**** DATA RECORDS ****
(** C3. In one pass the device list is fetched once when some
    reference of the config has the [device:] prefix, however many do,
    and not at all otherwise; when the fetch fails the pass returns the
    error and resolves nothing. *)
Theorem device_list_fetched_at_most_once
    (client : Client URL) (cfg : Config) (w : World) :
  let pass := resolveSplitDNS client cfg w in
  (configHasDeviceRef cfg → deviceFetches (out_trace pass) = 1) ∧
  (¬ configHasDeviceRef cfg → deviceFetches (out_trace pass) = 0) ∧
  (∀ e, EvListDevices (Err e) ∈ out_trace pass →
        out_result pass = Err (ErrListingDevices e) ∧
        out_trace pass = [EvListDevices (Err e)]).
Proof.
  intros pass.
  destruct (resolveSplitDNS_cases client cfg w)
    as [(Hno & order & w1 & _ & Ht & _)
       |[(Hhas & e & Ht & Hr)
        |(Hhas & devices & order & w1 & _ & Ht & _)]];
    fold pass in Ht; rewrite Ht.
  - pose proof (resolveDomains_run client [] order ∅ w1) as Hrun.
    split; [done|]. split.
    + intros _. by eapply DomsRun_no_fetch.
    + intros e Hin. destruct (DomsRun_not_fetch _ _ _ _ _ _ _ Hrun Hin).
  - split; [done|]. split; [done|].
    intros e' Hin. apply list_elem_of_singleton in Hin. inversion Hin; subst.
    by fold pass in Hr.
  - pose proof (resolveDomains_run client devices order ∅ w1) as Hrun.
    split; [|split; [done|]].
    + intros _. unfold deviceFetches. simpl.
      f_equal. by eapply DomsRun_no_fetch.
    + intros e Hin. apply elem_of_cons in Hin as [Heq|Hin]; [done|].
      destruct (DomsRun_not_fetch _ _ _ _ _ _ _ Hrun Hin).
Qed.

(** C8 (as amended). A pass makes at most one service lookup for each
    occurrence of a [svc:] reference in the config, and exactly one for
    each, repeated references included, when it returns a table.  (A
    pass that stops at an error leaves the references after the failure
    without a lookup.) *)
Theorem service_lookups_per_occurrence
    (client : Client URL) (cfg : Config) (w : World) :
  let pass := resolveSplitDNS client cfg w in
  serviceLookups (out_trace pass) ≤ svcOccurrences (map_to_list cfg) ∧
  (is_ok (out_result pass) = true →
   serviceLookups (out_trace pass) = svcOccurrences (map_to_list cfg)).
Proof.
  intros pass.
  destruct (resolveSplitDNS_cases client cfg w)
    as [(_ & order & w1 & Hperm & Ht & Hr)
       |[(_ & e & Ht & Hr)
        |(_ & devices & order & w1 & Hperm & Ht & Hr)]];
    fold pass in Ht, Hr; rewrite Ht, Hr.
  - unfold svcOccurrences. rewrite <- Hperm.
    exact (DomsRun_lookups _ _ _ _ _ _ (resolveDomains_run client [] order ∅ w1)).
  - split; [|done]. unfold serviceLookups. simpl. lia.
  - unfold svcOccurrences. rewrite <- Hperm.
    change (serviceLookups (EvListDevices (Ok devices) :: ?t))
      with (serviceLookups t).
    exact (DomsRun_lookups _ _ _ _ _ _ (resolveDomains_run client devices order ∅ w1)).
Qed.

(** C10. The scan and the loop test the same thing: the scan finds a
    reference exactly when some reference takes the device branch of
    the loop.  So whenever the loop resolves a device, the pass has
    fetched the device list with success and the loops run with that
    list; and a config without a [device:] reference never gets to the
    device branch. *)
Theorem device_resolution_after_fetch
    (client : Client URL) (cfg : Config) (w : World) :
  let pass := resolveSplitDNS client cfg w in
  (∀ order, order ≡ₚ map_to_list cfg →
     (scanConfig order = true ↔
      ∃ domain nameservers ns,
        cfg !! domain = Some nameservers ∧ ns ∈ nameservers ∧
        HasPrefix ns "svc:" = false ∧ HasPrefix ns "device:" = true)) ∧
  (∀ deviceName domain,
     EvLog (LogResolvingDevice deviceName domain) ∈ out_trace pass →
     ∃ devices order w1,
       order ≡ₚ map_to_list cfg ∧
       out_trace pass =
         EvListDevices (Ok devices)
           :: out_trace (resolveDomains client devices order ∅ w1) ∧
       out_result pass = out_result (resolveDomains client devices order ∅ w1)) ∧
  (¬ configHasDeviceRef cfg →
   ∀ deviceName domain,
     EvLog (LogResolvingDevice deviceName domain) ∉ out_trace pass).
Proof.
  intros pass.
  assert (∀ devices order w1 deviceName domain,
            order ≡ₚ map_to_list cfg →
            EvLog (LogResolvingDevice deviceName domain)
              ∈ out_trace (resolveDomains client devices order ∅ w1) →
            configHasDeviceRef cfg) as Hbranch.
  { intros devices order w1 deviceName domain Hperm Hin.
    destruct (DomsRun_events _ _ _ _ _ _ _ (resolveDomains_run _ _ _ _ _) Hin)
      as (d & nss & ns & Hd & Hns & Hev).
    exists d, nss, ns. split; [by apply (order_lookup cfg order)|].
    split; [done|]. by inversion Hev. }
  split; [|split].
  - intros order Hperm. rewrite scanConfig_true. split.
    + intros (d & nss & ns & Hd & Hns & Hp). exists d, nss, ns.
      split; [by apply (order_lookup cfg order)|].
      by split; [|split; [apply svc_not_device|]].
    + intros (d & nss & ns & Hd & Hns & _ & Hp). exists d, nss, ns.
      split; [by apply (order_lookup cfg order)|done].
  - intros deviceName domain Hin.
    destruct (resolveSplitDNS_cases client cfg w)
      as [(Hno & order & w1 & Hperm & Ht & _)
         |[(_ & e & Ht & _)
          |(_ & devices & order & w1 & Hperm & Ht & Hr)]];
      fold pass in Ht; rewrite Ht in Hin.
    + destruct Hno. by eapply Hbranch.
    + by apply list_elem_of_singleton in Hin.
    + by exists devices, order, w1.
  - intros Hno deviceName domain Hin.
    destruct (resolveSplitDNS_cases client cfg w)
      as [(_ & order & w1 & Hperm & Ht & _)|[(Hhas & _)|(Hhas & _)]]; [|done..].
    fold pass in Ht; rewrite Ht in Hin. destruct Hno. by eapply Hbranch.
Qed.



(** ** [updateDNS] *)

Lemma logEntries_run order (w : World) :
  logEntries order w = mkOut w (entryLog <$> order) (Ok tt).
Proof.
  induction order as [|[domain nameservers] rest IH]; simpl; [done|].
  unfold bind, log, emit. by rewrite IH.
Qed.

(** A cycle is its pass and, when the pass returned a table, the log
    lines and the one submission of that table. *)
Lemma updateDNS_cases client cfg w :
  let pass := resolveSplitDNS client cfg w in
  let cycle := updateDNS client cfg w in
  match out_result pass with
  | Err e =>
      out_trace cycle = out_trace pass ∧
      out_result cycle = Err (ErrResolvingServices e)
  | Ok table =>
      ∃ order r,
        order ≡ₚ map_to_list table ∧
        out_trace cycle =
          out_trace pass ++
            EvLog (LogUpdating (size table)) :: (entryLog <$> order) ++
            EvSetSplitDNS table r ::
            match r with None => [EvLog LogSuccess] | Some _ => [] end ∧
        out_result cycle =
          match r with None => Ok tt | Some e => Err (ErrUpdatingSplitDNS e) end
  end.
Proof.
  intros pass cycle. unfold cycle, updateDNS, bind, wrapErr. fold pass.
  destruct pass as [w1 t1 [table|e]]; simpl; [|done].
  unfold rangeMap.
  pose proof (map_range_perm table w1) as Hperm.
  destruct (map_range table w1) as [w2 order]; simpl in Hperm.
  rewrite logEntries_run. unfold setSplitDNS.
  destruct (DNS_SetSplitDNS client table w2) as [w3 [e|]]; simpl.
  - by exists order, (Some e).
  - by exists order, None.
Qed.



Lemma DomsRun_no_submission client devices order splitDNS t r table a :
  DomsRun client devices order splitDNS t r → EvSetSplitDNS table a ∉ t.
Proof.
  intros Hrun Hin.
  destruct (DomsRun_events _ _ _ _ _ _ _ Hrun Hin) as (d & nss & ns & _ & _ & Hev).
  by apply NsEvent_kind in Hev as (_ & ? & _).
Qed.

(** A pass submits nothing itself. *)
Lemma resolveSplitDNS_no_submission client cfg w table a :
  EvSetSplitDNS table a ∉ out_trace (resolveSplitDNS client cfg w).
Proof.
  intros Hin.
  destruct (resolveSplitDNS_cases client cfg w)
    as [(_ & order & w1 & _ & Ht & _)
       |[(_ & e & Ht & _)
        |(_ & devs & order & w1 & _ & Ht & _)]];
    rewrite Ht in Hin.
  - by eapply DomsRun_no_submission; [apply resolveDomains_run|exact Hin].
  - by apply list_elem_of_singleton in Hin.
  - apply elem_of_cons in Hin as [?|Hin]; [done|].
    by eapply DomsRun_no_submission; [apply resolveDomains_run|exact Hin].
Qed.


(** Literal nameservers are appended as they are, and nothing is
    called. *)
Lemma resolveNameservers_literal client devices domain nameservers resolved w :
  (∀ ns, ns ∈ nameservers →
     HasPrefix ns "svc:" = false ∧ HasPrefix ns "device:" = false) →
  resolveNameservers client devices domain nameservers resolved w
  = mkOut w [] (Ok (resolved ++ nameservers)).
Proof.
  revert resolved.
  induction nameservers as [|ns rest IH]; intros resolved Hlit; simpl.
  - by rewrite app_nil_r.
  - destruct (Hlit ns) as [Hs Hd]; [left|].
    unfold bind, resolveNameserver. rewrite Hs, Hd. simpl.
    rewrite IH by (intros ns' Hin; apply Hlit; by right).
    by rewrite <- app_assoc.
Qed.

Lemma resolveDomains_literal client devices order splitDNS w :
  (∀ domain nameservers ns,
     (domain, nameservers) ∈ order → ns ∈ nameservers →
     HasPrefix ns "svc:" = false ∧ HasPrefix ns "device:" = false) →
  out_trace (resolveDomains client devices order splitDNS w) = [] ∧
  is_ok (out_result (resolveDomains client devices order splitDNS w)) = true.
Proof.
  revert splitDNS.
  induction order as [|[domain nameservers] rest IH]; intros splitDNS Hlit; simpl.
  - done.
  - unfold bind. rewrite resolveNameservers_literal
      by (intros ns Hin; apply (Hlit domain nameservers); [left|done]).
    destruct (IH (<[domain:=[] ++ nameservers]> splitDNS)) as [Ht Hr].
    { intros d nss ns Hd. apply (Hlit d nss ns). by right. }
    by destruct (resolveDomains client devices rest _ w).
Qed.

Lemma resolvedAs_literal client devices t nameservers ips :
  (∀ ns, ns ∈ nameservers →
     HasPrefix ns "svc:" = false ∧ HasPrefix ns "device:" = false) →
  Forall2 (resolvedAs client devices t) nameservers ips →
  ips = nameservers.
Proof.
  intros Hlit Hall.
  induction Hall as [|ns ip rest ips Hres _ IH]; [done|].
  destruct (Hlit ns) as [Hs Hd]; [left|].
  unfold resolvedAs in Hres. rewrite Hs, Hd in Hres. subst ip.
  f_equal. apply IH. intros ns' Hin. apply Hlit. by right.
Qed.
****
- _TASK OBJECTIVE_
Lines after the one containing "as [(Hno & order & w1 & _ & Ht & _)" are not wanted; repeat exactly each line above from the first up to and including it.

- _RESULT FOR THIS TASK_
(** C3. In one pass the device list is fetched once when some
    reference of the config has the [device:] prefix, however many do,
    and not at all otherwise; when the fetch fails the pass returns the
    error and resolves nothing. *)
Theorem device_list_fetched_at_most_once
    (client : Client URL) (cfg : Config) (w : World) :
  let pass := resolveSplitDNS client cfg w in
  (configHasDeviceRef cfg → deviceFetches (out_trace pass) = 1) ∧
  (¬ configHasDeviceRef cfg → deviceFetches (out_trace pass) = 0) ∧
  (∀ e, EvListDevices (Err e) ∈ out_trace pass →
        out_result pass = Err (ErrListingDevices e) ∧
        out_trace pass = [EvListDevices (Err e)]).
Proof.
  intros pass.
  destruct (resolveSplitDNS_cases client cfg w)
    as [(Hno & order & w1 & _ & Ht & _)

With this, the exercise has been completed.